(** * Elite Video Pipeline v3.0: job orchestration over a keyed store

    A shallow embedding of [emotional_index_v3.py], [cinematography_engine.py],
    [redis_orchestrator.py] and [pipeline_orchestrator.py], followed by the
    properties of the orchestration layer.

    Conventions of the embedding.
    - Python values of the archetype catalogue are terms of [pyval]; a Python
      [dict] is an association list in insertion order.
    - The keyed store (Redis) is an explicit state: hashes, lists and expiry
      times.  The client library encodes the field values of a hash before it
      sends them: it accepts strings and numbers, and for [None], a bool, a
      list or a dict it raises [DataError] with nothing sent.  What it accepts
      is stored as given.  JSON on the queues is not modelled: a queue holds
      the attribute maps themselves.  [scan_iter] is one call that yields the
      matching keys.
    - Every call to the store may raise; which calls raise is fixed by a
      schedule carried in the state, so that the embedding stays a function.
      A call that raises leaves the store as it was.  Exceptions do not undo
      what was written before them.
    - [time.time()] is a reading of the wall clock in microseconds: the last
      reading plus a step that the environment gives.  A step may be negative,
      since the wall clock can be set back.  [int(time.time() * 1000)] is the
      reading divided by 1000, truncated (the rounding of the float product is
      not modelled).
    - Log lines are not part of the state. *)

From Stdlib Require Import QArith Qabs.
From stdpp Require Import gmap strings list fin_maps pretty.

Open Scope string_scope.
Open Scope Z_scope.

(** ** Python values *)

#[warnings="-register-all"]
Inductive pyval : Type :=
  | PNone
  | PBool (b : bool)
  | PNum (q : Q)
  | PStr (s : string)
  | PList (l : list pyval)
  | PDict (d : list (string * pyval)).

Arguments PNum q%_Q.

Abbreviation pydict := (list (string * pyval)).

(** [d.get(k)] on a dict with string keys. *)
Fixpoint dict_get {V} (k : string) (d : list (string * V)) : option V :=
  match d with
  | [] => None
  | (k', v) :: d' => if String.eqb k' k then Some v else dict_get k d'
  end.

(** The same when [k] is a string or [None]; [None] is not a key. *)
Definition dict_get_key {V} (k : option string) (d : list (string * V)) : option V :=
  match k with
  | Some s => dict_get s d
  | None => None
  end.

(** [k in d] *)
Definition dict_has {V} (k : string) (d : list (string * V)) : bool :=
  match dict_get k d with Some _ => true | None => false end.

(** [list(d.keys())] *)
Definition dict_keys {V} (d : list (string * V)) : list string := map fst d.

(** Python truthiness: [if v:] *)
Definition truthy (v : pyval) : bool :=
  match v with
  | PNone => false
  | PBool b => b
  | PNum q => negb (Qeq_bool q 0)
  | PStr s => negb (String.eqb s "")
  | PList l => match l with [] => false | _ => true end
  | PDict d => match d with [] => false | _ => true end
  end.

Definition opt_str (s : option string) : pyval :=
  match s with Some x => PStr x | None => PNone end.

WORK ORDER
Once you reach the line that contains "string := map fst d.", transcribe it and all remaining lines of the listing exactly; skip everything before it.

SOLUTION TO THE PROBLEM
Definition dict_keys {V} (d : list (string * V)) : list string := map fst d.

(** Python truthiness: [if v:] *)
Definition truthy (v : pyval) : bool :=
  match v with
  | PNone => false
  | PBool b => b
  | PNum q => negb (Qeq_bool q 0)
  | PStr s => negb (String.eqb s "")
  | PList l => match l with [] => false | _ => true end
  | PDict d => match d with [] => false | _ => true end
  end.

Definition opt_str (s : option string) : pyval :=
  match s with Some x => PStr x | None => PNone end.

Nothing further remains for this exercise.